4. People usually get the stock market wrong

The average American consumer thinks it’s unlikely the stock market will be higher 12 months from now.

Why it matters: Enthusiasm toward stocks is the kind of thing that inflates market bubbles that crash.

  • On the other hand, caution toward stocks often means prices have room to go higher as that caution is eventually proven unwarranted.

By the numbers: Each month since June 2013, the Federal Reserve Bank of New York has asked consumers: "What do you think is the percent chance that 12 months from now, on average, stock prices in the U.S. stock market will be higher than they are now?"

  • According to results released Monday, respondents in June said on average that there was a 40.2% likelihood that stocks would higher.

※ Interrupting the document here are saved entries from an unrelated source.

(** * Properties *)

(** ** [prepareCommand] *)

Lemma quote_loop_from (pre suf : list string) :
  foldl quote_step (pre ++ suf) (seq (length pre) (length suf))
  = pre ++ map quoted suf.
Proof.
  revert pre. induction suf as [|a suf IH]; intros pre; [reflexivity|].
  cbn [length seq foldl map].
  assert (Hstep : quote_step (pre ++ a :: suf) (length pre)
                  = (pre ++ [quoted a]) ++ suf).
  { unfold quote_step, quoted.
    rewrite list_lookup_middle by reflexivity.
    destruct (String.eqb a EmptyString).
    - rewrite insert_app_r_alt by lia.
      rewrite Nat.sub_diag. cbn. now rewrite <- app_assoc.
    - now rewrite <- app_assoc. }
  rewrite Hstep.
  replace (S (length pre)) with (length (pre ++ [quoted a]))
    by (rewrite length_app; cbn; lia).
  rewrite IH. now rewrite <- app_assoc.
Qed.

Lemma quote_empty_args_map (args : list string) :
  quote_empty_args args = map quoted args.
Proof. exact (quote_loop_from [] args). Qed.

Lemma quoted_nonempty (a : string) : quoted a <> EmptyString.
Proof.
  unfold quoted. destruct (String.eqb a EmptyString) eqn:E; [discriminate|].
  now apply String.eqb_neq in E.
Qed.

(** ** [retry] *)

Lemma wrap_int_range (z : Z) : (minInt <= wrap_int z <= maxInt)%Z.
Proof.
  unfold wrap_int, minInt, maxInt, intSize.
  pose proof (Z.mod_pos_bound (z - - 2 ^ (64 - 1)) (2 ^ 64) ltac:(lia)).
  change (2 ^ 64)%Z with (2 * 2 ^ (64 - 1))%Z in *. lia.
Qed.

Lemma wrap_int_id (z : Z) : (minInt <= z <= maxInt)%Z -> wrap_int z = z.
Proof.
  unfold wrap_int, minInt, maxInt, intSize. intros H.
  rewrite Z.mod_small; [lia|].
  change (2 ^ 64)%Z with (2 * 2 ^ (64 - 1))%Z. lia.
Qed.

(** One turn of the loop. *)
Lemma retry_step {St : Type} (fn : St -> M (option error * St))
    (attempts : Z) (interval : Duration) (s : St) (h : Trace) :
  retry fn attempts interval s h =
  match fn s h with
  | (Panic msg, e1) => (Panic msg, e1)
  | (Ret (None, s'), e1) => (Ret (None, s'), e1)
  | (Ret (Some err, s'), e1) =>
      if (wrap_int (attempts - 1) <=? 0)%Z then (Ret (Some err, s'), e1)
      else sleep_then e1 interval
             (retry fn (wrap_int (attempts - 1)) interval s'
                (h ++ e1 ++ [EvSleep interval]))
  end.
Proof.
  simp retry.
  destruct (fn s h) as [[[[err|] s']|msg] e1]; cbn; try reflexivity.
  destruct (Z_le_gt_dec (wrap_int (attempts - 1)) 0) as [Hle|Hgt]; cbn.
  - apply Z.leb_le in Hle. now rewrite Hle.
  - apply Z.gt_lt, Z.leb_gt in Hgt. now rewrite Hgt.
Qed.

Lemma wrap_int_pred (n : Z) :
  (minInt < n <= maxInt)%Z -> wrap_int (n - 1) = (n - 1)%Z.
Proof. intros H. apply wrap_int_id. lia. Qed.

Lemma wrap_int_pred_min : wrap_int (minInt - 1) = maxInt.
Proof. reflexivity. Qed.

Lemma minInt_neg : (minInt < 0)%Z.
Proof. reflexivity. Qed.

(** With a budget of [k >= 1] the loop makes between one and [k] attempts. *)
Lemma retry_attempts {St : Type} (fn : St -> M (option error * St))
    (d : Duration) (m : nat) :
  forall (s : St) (h : Trace) r evs,
    (Z.of_nat (S m) <= maxInt)%Z ->
    retry fn (Z.of_nat (S m)) d s h = (Ret r, evs) ->
    exists j, 1 <= j <= S m /\ Attempts fn d j s h evs r
              /\ (fst r = None \/ j = S m).
Proof.
  induction m as [|m IH]; intros s h r evs Hmax Hrun;
    rewrite retry_step in Hrun;
    destruct (fn s h) as [[[[err|] s']|msg] e1] eqn:Hfn;
    try discriminate.
  - (* budget 1, the attempt failed *)
    cbn in Hrun. injection Hrun as <- <-.
    exists 1. split; [lia|]. split; [now constructor | now right].
  - injection Hrun as <- <-.
    exists 1. split; [lia|]. split; [now constructor | now left].
  - (* budget m + 2, the attempt failed *)
    pose proof minInt_neg.
    rewrite wrap_int_pred in Hrun by lia.
    replace (Z.of_nat (S (S m)) - 1)%Z with (Z.of_nat (S m)) in Hrun by lia.
    destruct (Z.of_nat (S m) <=? 0)%Z eqn:Hle; [apply Z.leb_le in Hle; lia|].
    destruct (retry fn (Z.of_nat (S m)) d s' (h ++ e1 ++ [EvSleep d]))
      as [o e2] eqn:Hrec.
    unfold sleep_then in Hrun. cbn in Hrun. injection Hrun as -> <-.
    destruct (IH _ _ _ _ ltac:(lia) Hrec) as (j & Hj & Hatt & Hlast).
    exists (S j). split; [lia|]. split.
    + econstructor; eassumption.
    + destruct Hlast as [Hnil | ->]; [now left | now right].
  - injection Hrun as <- <-.
    exists 1. split; [lia|]. split; [now constructor | now left].
Qed.

(** The loop ends for every budget, the wrapped-around ones included: an
    attempt function that never panics makes [retry] return. *)
Lemma retry_returns {St : Type} (fn : St -> M (option error * St))
    (d : Duration) :
  (forall s h, exists r e, fn s h = (Ret r, e)) ->
  forall (n : Z) (s : St) (h : Trace),
    exists r evs, retry fn n d s h = (Ret r, evs).
Proof.
  intros Hfn n.
  remember (Z.to_nat (wrap_int (n - 1))) as fuel eqn:Hfuel.
  revert n Hfuel.
  induction fuel as [fuel IH] using lt_wf_ind; intros n Hfuel s h.
  rewrite retry_step.
  destruct (Hfn s h) as ([[err|] s'] & e1 & ->); [|eauto].
  destruct (wrap_int (n - 1) <=? 0)%Z eqn:Hle; [eauto|].
  apply Z.leb_gt in Hle.
  pose proof (wrap_int_range (n - 1)) as Hr.
  destruct (IH (Z.to_nat (wrap_int (wrap_int (n - 1) - 1)))
              ltac:(rewrite wrap_int_pred by (pose proof minInt_neg; lia); lia)
              (wrap_int (n - 1)) eq_refl s' (h ++ e1 ++ [EvSleep d]))
    as (r & e2 & Hrec).
  rewrite Hrec. unfold sleep_then. cbn. eauto.
Qed.

(** Whatever the budget, the first attempt is made. *)
Lemma retry_first_attempt {St : Type} (fn : St -> M (option error * St))
    (n : Z) (d : Duration) (s : St) (h : Trace) :
  exists rest, snd (retry fn n d s h) = snd (fn s h) ++ rest.
Proof.
  rewrite retry_step.
  destruct (fn s h) as [[[[err|] s']|msg] e1]; cbn;
    try (exists []; now rewrite app_nil_r).
  destruct (wrap_int (n - 1) <=? 0)%Z; cbn;
    [exists []; now rewrite app_nil_r | eauto].
Qed.

(** A budget that is zero or negative, the least [int] apart, buys exactly
    one attempt. *)
Lemma retry_single (St : Type) (fn : St -> M (option error * St))
    (n : Z) (d : Duration) (s : St) (h : Trace) :
  (minInt < n <= 1)%Z -> retry fn n d s h = fn s h.
Proof.
  intros Hn. rewrite retry_step.
  pose proof (wrap_int_pred n ltac:(unfold maxInt, intSize; lia)) as ->.
  destruct (fn s h) as [[[[err|] s']|msg] e1]; try reflexivity.
  destruct (n - 1 <=? 0)%Z eqn:Hle; [reflexivity|].
  apply Z.leb_gt in Hle. lia.
Qed.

That's down from 40.8% in May.
  • The only time this measure was above 50% was in April 2020, right after the S&P 500 crashed to a low on March 23.

Yes, but: Ritholtz Wealth Management’s director of research, Michael Batnick, says history favors the optimists.

  • "Going back to 1950, there was a 74.16% chance that the S&P 500 would be higher one year later," Batnick tells Axios.
  • "When the S&P 500 was at an all-time high, there was a 74.10% chance the market was higher one year later."

What they’re saying: "Consumer sentiment is vulnerable to news items that report negative projections," Oppenheimer strategist John Stoltzfus tells Axios.

The bottom line: Just because people believe the stock market is unlikely to produce a positive return doesn’t mean it won’t produce a positive return.

5. When wage growth doesn’t buy you more stuff

Red paint poured into a Dulux paint can

Photo: Chris Ratcliffe/Bloomberg via Getty Images

Wages are surging as labor shortages give workers leverage to ask for more money. One big company sees this news as an opportunity to jack up prices.

Why it matters: A raise in your pay doesn’t mean much if there’s a commensurate increase in the prices of goods and services — your spending power will be unchanged.

Driving the news: Michael McGarry, the CEO of paint and coatings giant PPG Industries, told Bloomberg that his customers can’t argue with the higher prices his company is charging them.

  • Raw material costs are going up — PPG is exposed to rising oil prices — and customers have a greater capacity to pay.
  • "This work-from-home phenomenon is going to lead to additional wage inflation because people are going to have the opportunities to figure out where they want to work," he added.

What they’re saying: "Why will consumers pay more? Because they can afford it," SGH Macro Advisors economist Tim Duy writes in a note to clients.

  • Duy says that inflation measures like CPI should be considered in the context of other key variables.
  • "The main event is the dynamic between expectations, inflation, and wages," he writes. "One part of that dynamic is firms believing the consumers no longer have a choice but to absorb price increases."

What to watch: Duy says to keep an eye on this dynamic as it, among other things, may complicate the Federal Reserve's efforts to stimulate employment while maintaining price stability.